Pouco antes de viajar de Nova York ao Vaticano, para participar de um simpósio sobre economia justa, o ex-economista-chefe do Banco Mundial e consultor econômico de Bill Clinton conversou dias atrás com o La Vanguardia sobre seu novo livro, “Capitalismo progressista para uma era de descontentamento”, no qual ele dispara contra Donald Trump e diz que os EUA está em guerra consigo mesmo, que a classe média mais poderosa do planeta não para de perder poder de compra. E levanta a necessidade de retornar a um capitalismo de prosperidade compartilhada, no qual a política controla a economia e assume que a educação e, portanto, a criatividade e a produtividade dos cidadãos são a base da riqueza de um país.

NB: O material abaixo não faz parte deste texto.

(** * FilePagedSequence (n6lib.common_helpers): a paged, disk-spilling sequence

    A shallow embedding of the class [FilePagedSequence] of
    [N6Lib/n6lib/common_helpers.py] together with the part of the world it
    touches (its temporary directory and the page files in it), and proofs
    of the properties its specification states.

    Python integers are [Z]; [divmod] is floor division, which is what
    [Z.div] and [Z.modulo] compute, with the division by zero raised
    explicitly.  Exceptions are results of a state-and-exception monad: an
    operation that raises still returns the state it left behind.  Pickling
    a page and loading it back is the identity on lists of (picklable)
    items; a page file is a snapshot, never an alias of the resident list. *)

From stdpp Require Import base option list gmap strings.
From Stdlib Require Import ZArith Lia Ascii.

Local Open Scope Z_scope.

(** ** Exceptions, indices and disk operations *)

Inductive exn : Type :=
| IndexError
| NotImplementedError
| ZeroDivisionError
| IOError
| OSError.

(** What a caller may put between the square brackets (or pass to [pop]). *)
Inductive pyindex : Type :=
| Int (i : Z)
| Slice.

(** Every call that reaches the file system, in the order it is made. *)
Inductive disk_op : Type :=
| Mkdtemp
| OpenWrite (page_file : Z)
| OpenRead (page_file : Z)
| Listdir
| Remove (page_file : Z)
| Rmdir.

#[global] Instance exn_eq_dec : EqDecision exn.
Proof. solve_decision. Defined.

#[global] Instance pyindex_eq_dec : EqDecision pyindex.
Proof. solve_decision. Defined.

#[global] Instance disk_op_eq_dec : EqDecision disk_op.
Proof. solve_decision. Defined.

Section FilePagedSequence.

Context {A : Type}.

(** ** The instance and its directory

    The first five fields are the attributes set by [__init__].
    [_dir_cached] is ['_dir' in self.__dict__]: whether the reified
    property [_dir] has been computed.  [tmpdir] is the directory on disk
    ([None]: no such directory), a page file being named by its page
    number; [disk_log] records the disk operations made so far. *)

Record FilePagedSequence : Type := mkFPS {
  _page_size : Z;
  _cur_len : Z;
  _cur_page_no : option Z;
  _cur_page_data : list A;
  _closed : bool;
  _dir_cached : bool;
  tmpdir : option (gmap Z (list A));
  disk_log : list disk_op
}.

Definition with_cur_len (n : Z) (s : FilePagedSequence) : FilePagedSequence :=
  mkFPS (_page_size s) n (_cur_page_no s) (_cur_page_data s) (_closed s)
        (_dir_cached s) (tmpdir s) (disk_log s).

Definition with_cur_page_no (p : option Z) (s : FilePagedSequence) : FilePagedSequence :=
  mkFPS (_page_size s) (_cur_len s) p (_cur_page_data s) (_closed s)
        (_dir_cached s) (tmpdir s) (disk_log s).

Definition with_cur_page_data (d : list A) (s : FilePagedSequence) : FilePagedSequence :=
  mkFPS (_page_size s) (_cur_len s) (_cur_page_no s) d (_closed s)
        (_dir_cached s) (tmpdir s) (disk_log s).

Definition with_closed (b : bool) (s : FilePagedSequence) : FilePagedSequence :=
  mkFPS (_page_size s) (_cur_len s) (_cur_page_no s) (_cur_page_data s) b
        (_dir_cached s) (tmpdir s) (disk_log s).

Definition with_dir_cached (b : bool) (s : FilePagedSequence) : FilePagedSequence :=
  mkFPS (_page_size s) (_cur_len s) (_cur_page_no s) (_cur_page_data s) (_closed s)
        b (tmpdir s) (disk_log s).

Definition with_tmpdir (d : option (gmap Z (list A))) (s : FilePagedSequence) : FilePagedSequence :=
  mkFPS (_page_size s) (_cur_len s) (_cur_page_no s) (_cur_page_data s) (_closed s)
        (_dir_cached s) d (disk_log s).

Definition logged (op : disk_op) (s : FilePagedSequence) : FilePagedSequence :=
  mkFPS (_page_size s) (_cur_len s) (_cur_page_no s) (_cur_page_data s) (_closed s)
        (_dir_cached s) (tmpdir s) (disk_log s ++ [op]).

(** ** The monad of methods: state and exceptions *)

Inductive result (T : Type) : Type :=
| Ok (v : T) (s : FilePagedSequence)
| Raise (e : exn) (s : FilePagedSequence).

Arguments Ok {T} v s.
Arguments Raise {T} e s.

Definition M (T : Type) : Type := FilePagedSequence → result T.

Definition ret {T} (v : T) : M T := λ s, Ok v s.

Definition raise {T} (e : exn) : M T := λ s, Raise e s.

Definition bind {T U} (m : M T) (k : T → M U) : M U :=
  λ s, match m s with
       | Ok v s' => k v s'
       | Raise e s' => Raise e s'
       end.

Definition self : M FilePagedSequence := λ s, Ok s s.

Definition update (f : FilePagedSequence → FilePagedSequence) : M unit :=
  λ s, Ok tt (f s).

Notation "'do' x <- m ; k" := (bind m (λ x, k))
  (at level 10, x name, m at level 100, k at level 200).
Notation "'do' ' ( x , y ) <- m ; k" := (bind m (λ '(x, y), k))
  (at level 10, x name, y name, m at level 100, k at level 200).
Notation "m ;;; k" := (bind m (λ _, k))
  (at level 100, k at level 200, right associativity).

(** The state an operation leaves, whether it returned or raised. *)
Definition state_of {T} (r : result T) : FilePagedSequence :=
  match r with
  | Ok _ s => s
  | Raise _ s => s
  end.

(** ** Python built-ins used by the class *)

(** [divmod(a, b)] on integers. *)
Definition divmod (a b : Z) : M (Z * Z) :=
  if decide (b = 0) then raise ZeroDivisionError else ret (a / b, a mod b).

(** The position a list index denotes: negative indices count from the
    end; [None] when out of range. *)
Definition list_position (n : nat) (i : Z) : option nat :=
  let j := if decide (i < 0) then i + Z.of_nat n else i in
  if decide (0 ≤ j < Z.of_nat n) then Some (Z.to_nat j) else None.

(** [l[i]] *)
Definition list_getitem (l : list A) (i : Z) : M A :=
  match list_position (length l) i ≫= (l !!.) with
  | Some x => ret x
  | None => raise IndexError
  end.

(** [l[i] = v], as the new list. *)
Definition list_setitem (l : list A) (i : Z) (v : A) : M (list A) :=
  match list_position (length l) i with
  | Some j => ret (<[j := v]> l)
  | None => raise IndexError
  end.

(** [l.pop(i)], as the popped item and the remaining list. *)
Definition list_pop (l : list A) (i : Z) : M (A * list A) :=
  match list_position (length l) i ≫= (λ j, (λ x, (x, delete j l)) <$> l !! j) with
  | Some r => ret r
  | None => raise IndexError
  end.

(** ** The file system under the instance's directory *)

(** [tempfile.mkdtemp(...)]: a fresh, empty directory. *)
Definition mkdtemp : M unit :=
  update (λ s, with_tmpdir (Some ∅) (logged Mkdtemp s)).

(** [with open(fn, 'wb') as f: cPickle.dump(data, f, -1)] *)
Definition pickle_dump (data : list A) (fn : Z) : M unit :=
  update (logged (OpenWrite fn));;;
  do s <- self;
  match tmpdir s with
  | Some files => update (with_tmpdir (Some (<[fn := data]> files)))
  | None => raise IOError
  end.

(** [with open(fn, 'rb') as f: cPickle.load(f)] *)
Definition pickle_load (fn : Z) : M (list A) :=
  update (logged (OpenRead fn));;;
  do s <- self;
  match tmpdir s ≫= (.!! fn) with
  | Some data => ret data
  | None => raise IOError
  end.

(** [os.listdir(dir)] *)
Definition listdir : M (list Z) :=
  update (logged Listdir);;;
  do s <- self;
  match tmpdir s with
  | Some files => ret (map_to_list files).*1
  | None => raise OSError
  end.

(** [os.remove(osp.join(dir, fn))] *)
Definition remove (fn : Z) : M unit :=
  update (logged (Remove fn));;;
  do s <- self;
  match tmpdir s with
  | Some files =>
      if decide (is_Some (files !! fn))
      then update (with_tmpdir (Some (delete fn files)))
      else raise OSError
  | None => raise OSError
  end.

(** [os.rmdir(dir)]: only an empty directory can be removed. *)
Definition rmdir : M unit :=
  update (logged Rmdir);;;
  do s <- self;
  match tmpdir s with
  | Some files =>
      if decide (files = ∅) then update (with_tmpdir None) else raise OSError
  | None => raise OSError
  end.
(** Reading back a feed that was just written: the new items first, then
    the items that were there, each as the reader returns its text,
    provided the old ones are entries without an item boundary inside. *)
Lemma feed_text_reads_back new_events w old_bodies w' :
  read_existing_items w = entry <$> old_bodies ->
  Forall (fun body => inert "</item>" (universal_newlines body) = true) old_bodies ->
  feed_file w' = Content (feed_text new_events w) ->
  read_existing_items w'
  = (universal_newlines <$> entries_of (clock w) (ticks w) (rev new_events))
    ++ (universal_newlines <$> read_existing_items w).
Proof.
  intros Hold Hinert Hfeed. unfold read_existing_items at 1. rewrite Hfeed.
  cbn [split]. unfold feed_text, render_all, entries_of. rewrite Hold.
  set (new_bodies := bodies_of (clock w) (ticks w) (rev new_events)).
  pose (lbs := ((fun body => ("  ", body)) <$> new_bodies)
               ++ ((fun body => ("", body)) <$> old_bodies)).
  assert (Hitems : ((fun body => "  " +:+ entry body) <$> new_bodies)
                   ++ (entry <$> old_bodies)
                   = map (fun lb => lb.1 +:+ entry lb.2) lbs).
  { subst lbs. rewrite map_app, !map_map. reflexivity. }
  assert (Hentries : (universal_newlines <$> (entry <$> new_bodies))
                     ++ (universal_newlines <$> (entry <$> old_bodies))
                     = map (fun lb => entry lb.2)
                         (map (fun lb => (lb.1, universal_newlines lb.2)) lbs)).
  { subst lbs. rewrite <- !list_fmap_compose, !map_app.
    f_equal; rewrite !map_map; apply map_ext; intros body;
      apply universal_newlines_entry. }
  assert (Hleads : Forall (fun lb => free_of "013" lb.1 = true) lbs).
  { subst lbs. apply Forall_app. split; apply Forall_fmap, Forall_true; done. }
  rewrite Hitems, Hentries.
  rewrite (universal_newlines_feed _ _ _ (feed_head_cr_state _ _) Hleads).
  rewrite universal_newlines_feed_tail.
  apply split_items.
  - apply feed_head_read_inert_close.
  - apply feed_head_read_inert_open.
  - subst lbs. rewrite map_app. apply Forall_app.
    split; apply Forall_map, Forall_fmap; cbn [fst snd].
    + eapply Forall_impl; [apply bodies_of_read_inert|]. by intros body Hb.
    + eapply Forall_impl; [exact Hinert|]. by intros body Hb.
  - reflexivity.
Qed.
(** A call on the cache, or a write to the heap by the code around it. *)
Inductive Call :=
| CallSetEnabled (on : bool)
| CallPurge (ctx : Context)
| CallPut (ctx : Context) (entry : ptr)
| CallGet (ctx : Context) (key : string)
| CallDelete (ctx : Context) (key : string)
| CallList (ctx : Context) (prefix : string)
| CallListPage (ctx : Context) (prefix after : string) (limit : Z)
| HeapWrite (h : Heap).

(** The state a call leaves, whichever way it ends, and the state after
    a run of calls, first to last. *)
Definition call (a : Call) (st : State B Q) : State B Q :=
  match a with
  | CallSetEnabled on => state_of (SetEnabled on st)
  | CallPurge ctx => state_of (Purge ctx st)
  | CallPut ctx entry => state_of (Put ctx entry st)
  | CallGet ctx key => state_of (Get ctx key st)
  | CallDelete ctx key => state_of (Delete ctx key st)
  | CallList ctx prefix => state_of (List ctx prefix st)
  | CallListPage ctx prefix after limit =>
      state_of (ListPage ctx prefix after limit st)
  | HeapWrite h => mkState (cache st) h (trace st)
  end.

Definition calls (l : list Call) (st : State B Q) : State B Q :=
  fold_left (λ st a, call a st) l st.

Definition is_SetEnabled (a : Call) : bool :=
  match a with
  | CallSetEnabled _ => true
  | _ => false
  end.

(** [SetEnabled(true)]. *)
Definition is_arming (a : Call) : bool :=
  match a with
  | CallSetEnabled on => on
  | _ => false
  end.

Definition is_Purge (a : Call) : bool :=
  match a with
  | CallPurge _ => true
  | _ => false
  end.

(** The events of a [Get] up to the backend read: the read lock, the
    probe unless a refresh is forced, and the miss counter. *)
Definition miss_prefix (ctx : Context) (key : string) (c : Cache B Q)
    : list Event :=
  [EvRLock (LockForKey (locks c) key)]
    ++ (if cacheRefreshFromContext ctx then [] else [EvLruGet key])
    ++ [EvIncrCounter ["cache"; "miss"] 1; EvBackendGet ctx key].

(** The events a call added to the trace. *)
Definition new_events (st st' : State B Q) : list Event :=
  drop (length (trace st)) (trace st').

End Reachability.

(** ** A cache to run *)

Module Demo.

Definition entry0 : Entry :=
  mkEntry "secret/foo" (Some (Slice 0 1 2)) (Some (Slice 1 0 1)) true.

Definition heap0 : Heap :=
  mkHeap [entry0]
    [[Byte.x01; Byte.x02; Byte.x03; Byte.x04]; [Byte.xaa]].

Definition new (failing : bool) : Cache Inmem.t TwoQueue.t :=
  NewCache (Inmem.mk [("secret/bar", [Byte.x10; Byte.x20])] failing) 8
    (mkLogger false) 0%nat.

(** The policy of a new cache of capacity 8. *)
Definition q0 : TwoQueue.t := TwoQueue.mk 8 2 4 [] [] [].

(** A fresh cache, as built. *)
Definition fresh : State Inmem.t TwoQueue.t := mkState (new false) heap0 [].

(** The same after [SetEnabled(true)]. *)
Definition armed : State Inmem.t TwoQueue.t :=
  state_of (SetEnabled true fresh).

(** An enabled cache over a backend that fails every call. *)
Definition broken : State Inmem.t TwoQueue.t :=
  state_of (SetEnabled true (mkState (new true) heap0 [])).
(** * Onto-X: ontology index and ancestor traversal

    Shallow embedding of [app/onto_x.py] (the module the web application
    imports; [onto_x.py] at the top level carries the same [load_ontology]
    and [get_ancestors_with_depth], and inlines the resolver in [main]).

    - Python [dict] is a [gmap], [set] a [gset], [deque] a [list] used as a
      FIFO (popleft at the head, append at the tail).
    - A Python exception is a value of [exn]; a function that may raise
      returns [res].
    - The [while queue] loop runs on fuel; [None] means the fuel ran out
      before the queue emptied. *)

From Stdlib Require Import Ascii String.
From stdpp Require Import gmap strings list fin_maps sorting pretty.
Lemma plain_is_not_binary_content (data : bytes) :
  Forall Draft3Inv.plain data ->
  Draft3.is_binary_content (decode_latin1 data) = false.
Proof.
  intros Hplain. unfold Draft3.is_binary_content, decode_latin1.
  assert (Hnul : (0:N) ∉ map Byte.to_N data).
  { intros Hin. apply list_elem_of_fmap in Hin as (c & Hc & Hin).
    rewrite Forall_forall in Hplain. destruct (Hplain c Hin) as [H|H]; [lia|].
    rewrite <- Hc in H.
    repeat (apply elem_of_cons in H as [H|H]; [discriminate|]).
    apply elem_of_nil in H. exact H. }
  rewrite (proj2 (mem_false _ _) Hnul).
  replace (filter _ (map Byte.to_N data)) with (@nil N); [apply N.ltb_ge, N.le_0_l|].
  symmetry. clear Hnul. induction Hplain as [|c data Hc _ IH]; [reflexivity|].
  cbn [map]. rewrite filter_cons_False; [exact IH|].
  intros [Hrange Hspecial]. destruct Hc as [Hc|Hc]; [exact (Hrange Hc)|].
  exact (Hspecial Hc).
Qed.

Lemma encoded_length_ascii (s : str) :
  Forall (fun c => c < 0x80) s -> Draft1.encoded_length s = len s.
Proof.
  intros Hs. unfold Draft1.encoded_length.
  assert (Hgen : forall acc,
             fold_left (fun acc c =>
                          acc + (if c <? 0x80 then 1 else if c <? 0x800 then 2
                                 else if c <? 0x10000 then 3 else 4)) s acc
             = acc + len s).
  { induction Hs as [|c s Hc _ IH]; intros acc.
    - unfold len. cbn. lia.
    - cbn [fold_left]. rewrite IH. apply N.ltb_lt in Hc. rewrite Hc.
      unfold len. cbn [length]. lia. }
  rewrite Hgen. lia.
Qed.

(** X20.  In the third draft a file listed as text whose content looks
    binary is recorded nowhere: [process_text_file] hands the path to
    [process_binary_file], which returns at once because the path has
    just been marked as visited.  No list and no size dictionary
    changes, and no later call records the path either. *)
Theorem binary_looking_text_is_recorded_nowhere
        (net : list str -> str -> Draft3.reply) (path : str)
        (c : Draft3.client) (data : bytes) :
  path ∉ Draft3.visited_paths c ->
  net (Draft3.requests c) path = Draft3.Reply data ->
  Draft3.is_binary_content (Draft3.decode data) = true ->
  let c' := Draft3Inv.requested path c in
  Draft3.process_text_file net path c = Draft3.Returned c'
  /\ Draft3.process_binary_file net path c' = Draft3.Returned c'
  /\ Draft3.process_text_file net path c' = Draft3.Returned c'
  /\ Draft3Inv.listed c' = Draft3Inv.listed c
  /\ Draft3.text_file_sizes c' = Draft3.text_file_sizes c
  /\ Draft3.binary_file_sizes c' = Draft3.binary_file_sizes c.
Proof.
  intros Hfresh Hreply Hlooks c'.
  assert (Hvisited : path ∈ Draft3.visited_paths c').
  { apply elem_of_union_l, elem_of_singleton. reflexivity. }
  assert (Hbin : Draft3.process_binary_file net path c' = Draft3.Returned c')
    by (apply process_binary_file_visited; exact Hvisited).
  split; [|split; [exact Hbin|split; [|repeat split]]].
  - unfold Draft3.process_text_file, Draft3.send_request.
    rewrite (proj2 (mem_false _ _) Hfresh).
    change (Draft3.requests (Draft3.with_visited_paths _ c)) with (Draft3.requests c).
    rewrite Hreply.
    destruct (Draft3.decode data) as [|ch rest]; [discriminate|].
    rewrite Hlooks. exact Hbin.
  - unfold Draft3.process_text_file.
    rewrite (proj2 (mem_true _ _) Hvisited). reflexivity.
Qed.

Lemma binary_looking_text_is_recorded_nowhere_witness :
  let net := Scenarios.draft3_net Scenarios.disguised_server in
  let c' := Draft3Inv.requested (u "/logo") Draft3.new_client in
  Draft3.process_text_file net (u "/logo") Draft3.new_client = Draft3.Returned c'
  /\ Draft3.process_binary_file net (u "/logo") c' = Draft3.Returned c'
  /\ Draft3.process_text_file net (u "/logo") c' = Draft3.Returned c'
  /\ Draft3Inv.listed c' = Draft3Inv.listed Draft3.new_client
  /\ Draft3.text_file_sizes c' = Draft3.text_file_sizes Draft3.new_client
  /\ Draft3.binary_file_sizes c' = Draft3.binary_file_sizes Draft3.new_client.
Proof.
  apply (binary_looking_text_is_recorded_nowhere
           (Scenarios.draft3_net Scenarios.disguised_server) (u "/logo")
           Draft3.new_client Classifier.JPEG).
  - apply not_elem_of_empty.
  - vm_compute. reflexivity.
  - vm_compute. reflexivity.
Defined.

(** X21.  In the third draft a text file of plain bytes (printable
    ASCII, CR, LF, TAB) that has not been visited is recorded as a text
    file, with the number of bytes of the response as its size and the
    response, read as latin-1, as its content. *)
Theorem plain_text_file_is_recorded
        (net : list str -> str -> Draft3.reply) (path : str)
        (c : Draft3.client) (data : bytes) :
  path ∉ Draft3.visited_paths c ->
  net (Draft3.requests c) path = Draft3.Reply data ->
  data <> [] ->
  Forall Draft3Inv.plain data ->
  Draft3.process_text_file net path c
  = Draft3.Returned
      (Draft3.with_downloaded_text (insert path (decode_latin1 data))
         (Draft3.with_text_file_sizes (insert path (len data))
            (Draft3.with_text_files (fun l => l ++ [path])
               (Draft3Inv.requested path c)))).
Proof.
  intros Hfresh Hreply Hne Hplain.
  unfold Draft3.process_text_file, Draft3.send_request.
  rewrite (proj2 (mem_false _ _) Hfresh).
  change (Draft3.requests (Draft3.with_visited_paths _ c)) with (Draft3.requests c).
  rewrite Hreply. unfold Draft3.decode.
  rewrite (decode_utf8_strict_ascii data (plain_is_ascii data Hplain)).
  pose proof (plain_is_not_binary_content data Hplain) as Hlooks.
  assert (Hsize : Draft1.encoded_length (decode_latin1 data) = len data).
  { rewrite encoded_length_ascii.
    - unfold decode_latin1, len. rewrite length_map. reflexivity.
    - unfold decode_latin1. apply Forall_map.
      exact (plain_is_ascii data Hplain). }
  destruct (decode_latin1 data) as [|ch rest] eqn:Hdecoded.
  { destruct data; [congruence | discriminate]. }
  rewrite Hlooks, Hsize. reflexivity.
Qed.

Lemma plain_text_file_is_recorded_witness :
  Draft3.process_text_file (Scenarios.draft3_net Scenarios.text_only_server)
                           (u "/readme") Draft3.new_client
  = Draft3.Returned
      (Draft3.with_downloaded_text (insert (u "/readme") (decode_latin1 (b "hi")))
         (Draft3.with_text_file_sizes (insert (u "/readme") (len (b "hi")))
            (Draft3.with_text_files (fun l => l ++ [u "/readme"])
               (Draft3Inv.requested (u "/readme") Draft3.new_client)))).
Proof.
  apply (plain_text_file_is_recorded
           (Scenarios.draft3_net Scenarios.text_only_server) (u "/readme")
           Draft3.new_client (b "hi")).
  - apply not_elem_of_empty.
  - vm_compute. reflexivity.
  - discriminate.
  - change (b "hi") with [x68; x69].
    repeat (apply Forall_cons; split; [left; vm_compute; split; discriminate|]).
    apply Forall_nil_2.
Defined.

Lemma new_client_sound (net : list str -> str -> Draft3.reply) :
  Draft3Inv.sound net Draft3.new_client.
Proof.
  split.
  - unfold Draft3Inv.consistent, Draft3Inv.listed, Draft3.new_client. cbn.
    split; [apply NoDup_nil_2|]. split; [apply NoDup_nil_2|].
    split; [tauto|].
    split; [intros p; rewrite elem_of_nil, elem_of_empty; tauto|].
    split; [apply not_elem_of_nil|].
    split; [intros p; rewrite lookup_empty, elem_of_nil, is_Some_alt; tauto|].
    split; [intros p; rewrite lookup_empty, elem_of_nil, is_Some_alt; tauto|].
    split; [intros p H; apply elem_of_nil in H; destruct H|].
    intros k. rewrite lookup_empty, elem_of_empty, is_Some_alt. tauto.
  - intros later path older H. cbn in H. destruct later; discriminate.
Qed.

(** X22.  Whenever a crawl of the third draft returns, its records are
    consistent: no path is listed twice in or across the directories,
    the text files and the binary files; every listed path was
    requested, and each path was requested once; the root is not among
    the directories; the size dictionaries have the listed files as
    their keys; every text file has its content stored, not empty, not
    binary-looking, and of the recorded size; and every server that
    was checked has a status. *)
Theorem third_draft_records_are_consistent
        (py_int : str -> option Z) (net : list str -> str -> Draft3.reply)
        (connect : str -> Z -> bool) (host : str) (port : Z)
        (fuel : nat) (c : Draft3.client) :
  Draft3.process_directory py_int net connect host port fuel [] Draft3.new_client
  = Draft3.Returned c ->
  Draft3Inv.consistent c.
Proof.
  intros Hrun.
  pose proof (process_directory_ended_well py_int net connect host port fuel
                [] Draft3.new_client (new_client_sound net)) as H.
  rewrite Hrun in H. exact (proj1 H).
Qed.
Lemma worker_some start end_ target_hash v :
  worker start end_ target_hash = Some v <->
  exists n, start <= n <= end_ /\ hits target_hash n /\
            (forall m, start <= m < n -> ~ hits target_hash m) /\
            v = Fmt.format_010d n.
Proof.
  destruct (scan_range target_hash (Z.to_nat (end_ + 1 - start)) start (end_ + 1)
              eq_refl) as [Hsome _].
  unfold worker. rewrite Hsome. split.
  - intros (n & Hn & Hh & Hfirst & ->). exists n.
    split; [lia |]. split; [exact Hh |]. split; [exact Hfirst | reflexivity].
  - intros (n & Hn & Hh & Hfirst & ->). exists n.
    split; [lia |]. split; [exact Hh |]. split; [exact Hfirst | reflexivity].
Qed.

Lemma worker_none start end_ target_hash :
  worker start end_ target_hash = None <->
  forall n, start <= n <= end_ -> ~ hits target_hash n.
Proof.
  destruct (scan_range target_hash (Z.to_nat (end_ + 1 - start)) start (end_ + 1)
              eq_refl) as [_ Hnone].
  unfold worker. rewrite Hnone. split.
  - intros Hall n Hn. apply Hall. lia.
  - intros Hall n Hn. apply Hall. lia.
Qed.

– Taxas de juros negativas, manifestações, populismo, crise climática … O que acontece?
– É o efeito cumulativo de vários fatores, e um é claramente o aumento da desigualdade. A crise financeira criou muita insegurança e a maneira como ela foi resolvida sugere a muitos que o sistema está quebrado. Na Europa, a crise do euro levou ao desencanto com o funcionamento da União Europeia. Há uma sensação de falta de poder diante de problemas muito sérios. E isso é combinado com problemas de desindustrialização em muitos países, de transformação estrutural, com perda de empregos e sistemas inadequados para as pessoas passarem dos empregos antigos para a nova economia.
– As quatro décadas de revolução neoliberal, desde Reagan, cumpriram o que prometeram?
– Não, e a evidência é muito sólida de que o crescimento tem sido muito mais lento após o início do reaganismo e thatcherismo que antes. E praticamente todo esse crescimento foi para as pessoas que são mais ricas. Além disso, a crise de 2008 mostrou a instabilidade do sistema. Em todas as dimensões, o neoliberalismo foi um fracasso.
– Por que falhou?
– O principal fator é que os mercados desregulados muitas vezes levam à exploração e à ineficiência. Os benefícios são alcançados, mas não produzindo produtos melhores a preços melhores, mas tirando vantagem de outros, como temos visto com os bancos. E há um fenômeno relacionado, que é subestimar a necessidade de ação coletiva. Muitos dos sucessos da pesquisa básica em ciência e tecnologia são financiados pelo governo e, se você cortar seus fundos, diminuirá o crescimento. Vemos isso de maneira extrema nos EUA. agora com Trump propondo cortar um terço no orçamento da ciência. O Congresso não permitiu, mas é visível sua falta de compreensão do que leva ao progresso.
– Você disse que Trump é como reaganismo, mas com esteroides.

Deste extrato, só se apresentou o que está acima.